11. Vedic maths tricks for Square root
• For performing square roots, we will have to keep some facts in mind
• Squares of numbers from 1 to 9 are 1, 4, 9, 16, 25, 36, 49, 64, 81.
• Square of a number cannot end with 2, 3, 7, and 8.
• We can say that numbers ending with 2, 3, 7, and 8 cannot have a perfect
square root.
• The square root of a number ending with 1 (1, 81) ends with either 1 or 9
• The square root of a number ending with 4 (4, 64) ends with either 2 or 8
• The square root of a number ending with 9 (9, 49) ends with either 3 or 7
• The square root of a number ending with 6 (16, 36) ends with either 4 or 6
• If the number is of ‘n’ digits then the square root will be ‘n/2’ OR ‘(n+1)/2’
digits.
12. • What is the square of 195?
• Step 1: 5 × 5 = 25
• Step 2: 19 × 20 = 380
• Step 3: Combining the two results, which will give us 38025 which is
the final answer.
13. Vedic maths trick for multiplication
• MULTIPLY A NUMBER BY 5
• Take any number, and depending on its even or odd nature, divide the number by 2 (get half of
the number).
• Even Number:
• 2464 x 5 =?
• Step 1. 2464 / 2 = 1232
• Step 2. add 0
• The answer will be 2464 x 5 = 12320
• Odd Number:
• 3775 x 5
• Step 1. Odd number; so ( 3775 – 1) / 2 = 1887
• Step 2. As it is an odd number, so instead of 0 we will put 5
• The answer will be 3775 x 5 = 18875
14. Multiplication Of Any 2-digit Numbers (11 –
19)
• There are 4 steps to get the result:
• Step 1. Add the unit digit of the smaller number to the larger number.
• Step 2. Next, multiply the result by 10.
• Step 3. Now, multiply the unit digits of both the 2-digit numbers.
• Step 4. Then add both the numbers.
• For example: Let’s take two numbers 13 & 15.
• Step 1. 15 + 3 =18.
• Step 2. 18*10 = 180.
• Step 3. 3*5 = 15
• Step 4. Add the two numbers, 180+15 and the answer is 195.
15. Conclusion
• Vedic Maths just showcases a process to do things faster.

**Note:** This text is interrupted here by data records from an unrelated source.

(** * rlite-rs: the reply decoder and the connection of [src/src/lib.rs]

    A shallow embedding of the Rust binding to hirlite.  The foreign
    [RliteReply] record is modelled as the tree of records reachable from
    a reply pointer (the view [Reply::new] reads through its raw
    pointers); the foreign functions of the [extern] block form a type
    class over an abstract engine state, and the connection's methods run
    in a small state monad that logs every foreign call. *)

From Stdlib Require Import Bool ZArith List Lia.
From Stdlib Require Import Strings.String Strings.Ascii Strings.Byte DecimalString DecimalZ.
Import ListNotations.
Open Scope Z_scope.

#[local] Set Warnings "-register-all".

(** ** Outcomes of Rust code: normal return, panic, undefined behaviour *)

Inductive outcome (A : Type) : Type :=
| Done (a : A)
| Panic
| Undef.
Arguments Done {A} a.
Arguments Panic {A}.
Arguments Undef {A}.

Definition obind {A B} (m : outcome A) (k : A -> outcome B) : outcome B :=
  match m with
  | Done a => k a
  | Panic => Panic
  | Undef => Undef
  end.

Notation "'let!' x := m 'in' k" := (obind m (fun x => k))
  (at level 200, x name, m at level 100, right associativity).

(** Rust's [Result]. *)
Inductive result (T E : Type) : Type :=
| Ok (t : T)
| Err (e : E).
Arguments Ok {T E} t.
Arguments Err {T E} e.

(** ** Integer types and casts *)

(** [c_int] (32 bits, signed), [c_ulonglong] and [size_t] (64 bits,
    unsigned) are kept as [Z]. *)
Definition c_int_of_usize (n : nat) : Z :=
  let m := Z.of_nat n mod 2 ^ 32 in
  if m >=? 2 ^ 31 then m - 2 ^ 32 else m.

(** [x as i64] for an unsigned 64-bit [x]. *)
Definition u64_as_i64 (x : Z) : Z :=
  let m := x mod 2 ^ 64 in
  if m >=? 2 ^ 63 then m - 2 ^ 64 else m.

(** ** UTF-8 validation ([String::from_utf8]) *)

Definition in_range (lo hi : nat) (b : byte) : bool :=
  (lo <=? Byte.to_nat b)%nat && (Byte.to_nat b <=? hi)%nat.

Definition cont (b : byte) : bool := in_range 128 191 b.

It does not
teach a child the underlying philosophy or the background of the
problem set given. Calculating faster is of no use if we fail to
understand the meaning or the learning behind the problem set.
• These tricks can do wonders only if used properly after imbibing a
proper learning experience. Practice makes a man perfect but
Learning makes a man capable. Therefore, make Vedic Maths a habit
only after understanding its nuances.